After the discovery of leptin, investigators began embracing the
study of energy and glucose homeostasis through molecular tools
including both conventional knockout models and Cre-loxP technology. This molecular era of obesity research accelerated the
identification of neural networks regulating food intake and
energy and glucose homeostasis.

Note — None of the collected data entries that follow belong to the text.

(** The engine that routes messages never gets a rule: the dashboard has an engine of its own,
    so that in every state that a started process reaches - whatever is requested of the
    dashboard and whatever the broker does - a message that the broker gives its rule engine
    runs no action and changes nothing. *)
Theorem broker_engine_has_no_rules configPath generateConfig fs now p0 p ctx :
  main configPath generateConfig fs now = Started p0 → rtc process_step p0 p →
  RuleEngine.rules (p_rules p) = ∅ ∧ engineProcess ctx (p_rules p) = Returns (None, p_rules p).
Proof.
  intros (_ & cfg & chain & _ & _ & _ & _ & _ & Hr)%main_Started Hsteps.
  assert (RuleEngine.rules (p_rules p0) = ∅) as Hinv by (by rewrite Hr). clear Hr.
  enough (RuleEngine.rules (p_rules p) = ∅) by (split; [done|]; by apply no_rules_no_work).
  induction Hsteps as [p|p p1 p2 Hstep _ IH]; [done|]. apply IH.
  destruct Hstep as [now' r p w s' _|p b mux mm' ps|ctx' p err wd Hm]; simpl; [done|done|].
  rewrite no_rules_no_work in Hm by done. by injection Hm as _ <-.
Qed.
End Process.

(** Accepted connections: every connection is served once, in the order of acceptance, an
    error before the cancellation loses none, and the loop stops at the first error after it. *)
Theorem accept_loop_serves l :
  ∃ before after, l = before ++ after ∧
    acceptLoop l = (omap (λ a, match a with Accepted c => Some c | _ => None end) before,
                    match after with [] => Serving | _ => Stopped end) ∧
    AcceptError true ∉ before ∧ (after = [] ∨ head after = Some (AcceptError true)).
Proof.
  induction l as [|a l (before & after & -> & Hl & Hb & Ha)].
  { exists [], []. split_and!; [done|done|by intros ?%elem_of_nil|by left]. }
  destruct a as [c|[]].
  - exists (Accepted c :: before), after. simpl. rewrite Hl. split_and!; [done|done| |done].
    by intros [?|?]%elem_of_cons.
  - exists [], (AcceptError true :: before ++ after). split_and!; [done|done|by intros ?%elem_of_nil|by right].
  - exists (AcceptError false :: before), after. simpl. rewrite Hl. split_and!; [done|done| |done].
    by intros [?|?]%elem_of_cons.
Qed.

(** The locks after a sequence of writes to connections: each connection that was written to
    has a lock, two connections have different ones, and a connection keeps its lock in
    whatever comes later.  No entry is ever removed: the table grows with every connection. *)
Definition writeAll (l : list positive) (t : connLocks) : connLocks :=
  foldl (λ t c, (getConnLock (Some c) t).2) t l.
Definition noLocks : connLocks := mkConnLocks ∅ 0.

Record locks_wf (t : connLocks) : Prop := {
  lw_below c n : locks t !! c = Some n → (n < made t)%nat;
  lw_inj c1 c2 n : locks t !! c1 = Some n → locks t !! c2 = Some n → c1 = c2;
}.

Lemma getConnLock_step c t :
  locks_wf t → let t' := (getConnLock (Some c) t).2 in
  locks_wf t' ∧ dom (locks t') = {[c]} ∪ dom (locks t) ∧ locks t ⊆ locks t'.
Proof.
  intros [Hb Hi]. unfold getConnLock. destruct (locks t !! c) as [n|] eqn:E; simpl.
  - split_and!; [done| |done]. apply elem_of_dom_2 in E. set_solver.
  - split_and!; [|by rewrite dom_insert_L|by apply insert_subseteq]. split; simpl.
    + intros c' n. rewrite lookup_insert_Some. intros [[_ <-]|[_ Hn%Hb]]; lia.
    + intros c1 c2 n. rewrite !lookup_insert_Some.
      intros [[<- <-]|[? H1]] [[<- Hn]|[? H2]]; [done| | |by eapply Hi].
      * apply Hb in H2. lia.
      * apply Hb in H1. lia.
Qed.

Lemma writeAll_wf l : ∀ t, locks_wf t →
  locks_wf (writeAll l t) ∧ dom (locks (writeAll l t)) = list_to_set l ∪ dom (locks t) ∧
  locks t ⊆ locks (writeAll l t).
Proof.
  induction l as [|c l IH]; intros t Ht; [simpl; split_and!; [done|set_solver|done]|].
  change (writeAll (c :: l) t) with (writeAll l (getConnLock (Some c) t).2).
  destruct (getConnLock_step c t Ht) as (Hw & Hd & Hs). destruct (IH _ Hw) as (Hw' & Hd' & Hs').
  split_and!; [done| |by etrans]. rewrite Hd', Hd. set_solver.
Qed.

Theorem conn_locks_exact l1 l2 :
  let t1 := writeAll l1 noLocks in let t2 := writeAll (l1 ++ l2) noLocks in
  dom (locks t2) = list_to_set (l1 ++ l2) ∧ locks t1 ⊆ locks t2 ∧
  (∀ c1 c2 n, locks t2 !! c1 = Some n → locks t2 !! c2 = Some n → c1 = c2) ∧
  (∀ c, c ∈ l1 → ∃ n, (getConnLock (Some c) t1).1 = Ok n ∧ (getConnLock (Some c) t2).1 = Ok n).
Proof.
  intros t1 t2. assert (locks_wf noLocks) as H0 by (split; simpl; intros *; by rewrite lookup_empty).
  destruct (writeAll_wf l1 noLocks H0) as (Hw1 & Hd1 & _).
  assert (t2 = writeAll l2 t1) as Ht2 by (unfold t2, t1, writeAll; by rewrite foldl_app).
  destruct (writeAll_wf l2 t1 Hw1) as (Hw2 & Hd2 & Hs). rewrite <-Ht2 in *.
  split_and!; [|done|apply lw_inj, Hw2|].
  - rewrite Hd2. fold t1 in Hd1. rewrite Hd1. simpl. set_solver.
  - intros c Hc. assert (is_Some (locks t1 !! c)) as [n Hn].
    { apply elem_of_dom. fold t1 in Hd1. rewrite Hd1. set_solver. }
    exists n. pose proof (lookup_weaken _ _ _ _ Hn Hs) as Hn2. unfold getConnLock. by rewrite Hn, Hn2.
Qed.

Mice selectively deficient for
leptin receptors in POMC neurons were found to exhibit a more
modest obesity than mice globally deficient in leptin receptors29. This
increase in adiposity is dependent on decreased energy expenditure and
independent of changes in food intake29. Interestingly, arcuate-specific
reactivation of leptin receptors in mice and rats with mutant leptin
receptor alleles was found to result in only modest improvements in
body weight30,31, whereas expression of leptin receptors in the arcuate
was found to result in marked improvements in hyperinsulinemia and
blood glucose levels30–32. These data were further supported by observations that expression of leptin receptors in POMC neurons alone
results in modest improvements in body weight and complete normalization of blood glucose28,33. Moreover, hyperinsulinemic-euglycemic
clamps revealed that re-expression of the endogenous leptin receptor
gene in POMC neurons results in increased insulin sensitivity and
decreased hepatic glucose production independent of changes in
serum insulin28, supporting regulation by leptin of glucose homeo­
stasis owing to direct actions on POMC neurons.
Accumulating evidence suggests that hypothalamic and extrahypo­
thalamic sites contribute to the effects of leptin on food intake and
energy balance4,28,29,34–45. Notably, the dorsal vagal complex (DVC)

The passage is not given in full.